# Work request:
Beneath this task are records; print exactly the stretch of them from the line with "(forall kt, is_Some" through the line with "intros (A1 &", both ends included.

# Records for processing:

☆ ☆ ☆ ☆ ☆ ☆ ☆

(* ===== verification/ExRefs.v ===== *)
(** * Taking and dropping references

    [ExObjectRetain], [ExObjectRelease] with its destroy routines, and the
    handle-slot updates, each as a move between the accounts of [ExInv.v]. *)

From S2P Require Import Prelude Ex ExInv.

Local Open Scope Z_scope.

Section refs.
Context {W : Type} `{ExLaws W}.
Implicit Types (s : EX W) (p t kt : Z) (o : EX_OBJECT) (x : EX_PROCESS) (y : EX_THREAD)
  (own : gset Z) (ext : EX_OBJECT -> Z).

(** A process whose completion is retained is not freed. *)
Definition survivors s s' : Prop :=
  forall p x, processes s !! p = Some x -> CompletionRetained x = true -> is_Some (processes s' !! p).

(** From [s] to [s'] only reference counts moved and structures died. *)
Definition refs_only s s' : Prop :=
  (forall p x', processes s' !! p = Some x' -> exists x, processes s !! p = Some x /\
     x' = set_Header (Header x') (set_StdoutHeader (StdoutHeader x') x)) /\
  (forall t y', exthreads s' !! t = Some y' -> exists y, exthreads s !! t = Some y /\
     y' = set_tHeader (tHeader y') y) /\
  gExRuntimeProcessTable s' = gExRuntimeProcessTable s /\
  gExRuntimeThreadTable s' = gExRuntimeThreadTable s /\
  gNextRuntimeProcessId s' = gNextRuntimeProcessId s /\
  survivors s s' /\
  (forall kt, is_Some (kernel_thread kt (Svc s)) -> is_Some (kernel_thread kt (Svc s'))).

Lemma refs_only_refl s : refs_only s s.
Proof.
  split; [|split; [|split_and!; try done]].
  - intros p x Hx. exists x. split; [done|]. by destruct x.
  - intros t y Hy. exists y. split; [done|]. by destruct y.
  - intros p x Hx _. by exists x.
Qed.

Lemma refs_only_trans s1 s2 s3 : refs_only s1 s2 -> refs_only s2 s3 -> refs_only s1 s3.
Proof.
  intros (A1 & A2 & A3 & A4 & A5 & A6 & A7) (B1 & B2 & B3 & B4 & B5 & B6 & B7).
  split; [|split; [|split_and!; try congruence]].
  - intros p x3 H3. destruct (B1 p x3 H3) as (x2 & H2 & E2). destruct (A1 p x2 H2) as (x1 & H1' & E1).
    exists x1. split; [done|]. rewrite E2, E1. by destruct x1.
  - intros t y3 H3. destruct (B2 t y3 H3) as (y2 & H2 & E2). destruct (A2 t y2 H2) as (y1 & H1' & E1).
    exists y1. split; [done|]. rewrite E2, E1. by destruct y1.
  - intros p x1 Hx Hr. destruct (A6 p x1 Hx Hr) as [x2 Hx2]. apply (B6 p x2 Hx2).
    destruct (A1 p x2 Hx2) as (z & Hz & ->). rewrite Hx in Hz. by injection Hz as <-.
  - intros kt Hk. by apply B7, A7.
Qed.

(** Fields that reference counting does not touch. *)
Lemma refs_only_process s s' p x' : refs_only s s' -> processes s' !! p = Some x' ->
  exists x, processes s !! p = Some x /\ HandleTable x' = HandleTable x /\
    CompletionRetained x' = CompletionRetained x /\ State x' = State x /\ ProcessId x' = ProcessId x.
Proof. intros (A & _) Hx. destruct (A p x' Hx) as (x & Hx0 & ->). by exists x. Qed.

Lemma survivors_put s p x : survivors s (put_process p x s).
Proof. intros q z Hz _. cbn. rewrite lookup_insert. destruct (decide (p = q)); by eexists. Qed.

Lemma survivors_same s s' : processes s' = processes s -> survivors s s'.
Proof. intros E p x Hx _. rewrite E. by exists x. Qed.

Lemma refs_only_put_header s o h : alive s o -> exists s', put_header o h s = Ok s' /\ refs_only s s'.
Proof.
  destruct o as [p|t|p]; intros [x Hx]; cbn; unfold upd_process, upd_thread, get_process, get_thread; rewrite Hx;
    eexists; (split; [done|]); cbn.
  - split; [|split; [|split; [done|split; [done|split; [done|split; [apply survivors_put|done]]]]]]; cbn.
    + intros q z. rewrite lookup_insert. destruct (decide (p = q)) as [<-|].
      * intros [= <-]. exists x. split; [done|]. by destruct x.
      * intros Hz. exists z. split; [done|]. by destruct z.
    + intros u z Hz. exists z. split; [done|]. by destruct z.
  - split; [|split; [|split; [done|split; [done|split; [done|split; [by apply survivors_same|done]]]]]]; cbn.
    + intros q z Hz. exists z. split; [done|]. by destruct z.
    + intros q z. rewrite lookup_insert. destruct (decide (t = q)) as [<-|].
      * intros [= <-]. exists x. split; [done|]. by destruct x.
      * intros Hz. exists z. split; [done|]. by destruct z.
  - split; [|split; [|split; [done|split; [done|split; [done|split; [apply survivors_put|done]]]]]]; cbn.
    + intros q z. rewrite lookup_insert. destruct (decide (p = q)) as [<-|].
      * intros [= <-]. exists x. split; [done|]. by destruct x.
      * intros Hz. exists z. split; [done|]. by destruct z.
    + intros u z Hz. exists z. split; [done|]. by destruct z.
Qed.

☆ ☆ ☆ ☆ ☆ ☆ ☆

# Exercise answer:
  (forall kt, is_Some (kernel_thread kt (Svc s)) -> is_Some (kernel_thread kt (Svc s'))).

Lemma refs_only_refl s : refs_only s s.
Proof.
  split; [|split; [|split_and!; try done]].
  - intros p x Hx. exists x. split; [done|]. by destruct x.
  - intros t y Hy. exists y. split; [done|]. by destruct y.
  - intros p x Hx _. by exists x.
Qed.

Lemma refs_only_trans s1 s2 s3 : refs_only s1 s2 -> refs_only s2 s3 -> refs_only s1 s3.
Proof.
  intros (A1 & A2 & A3 & A4 & A5 & A6 & A7) (B1 & B2 & B3 & B4 & B5 & B6 & B7).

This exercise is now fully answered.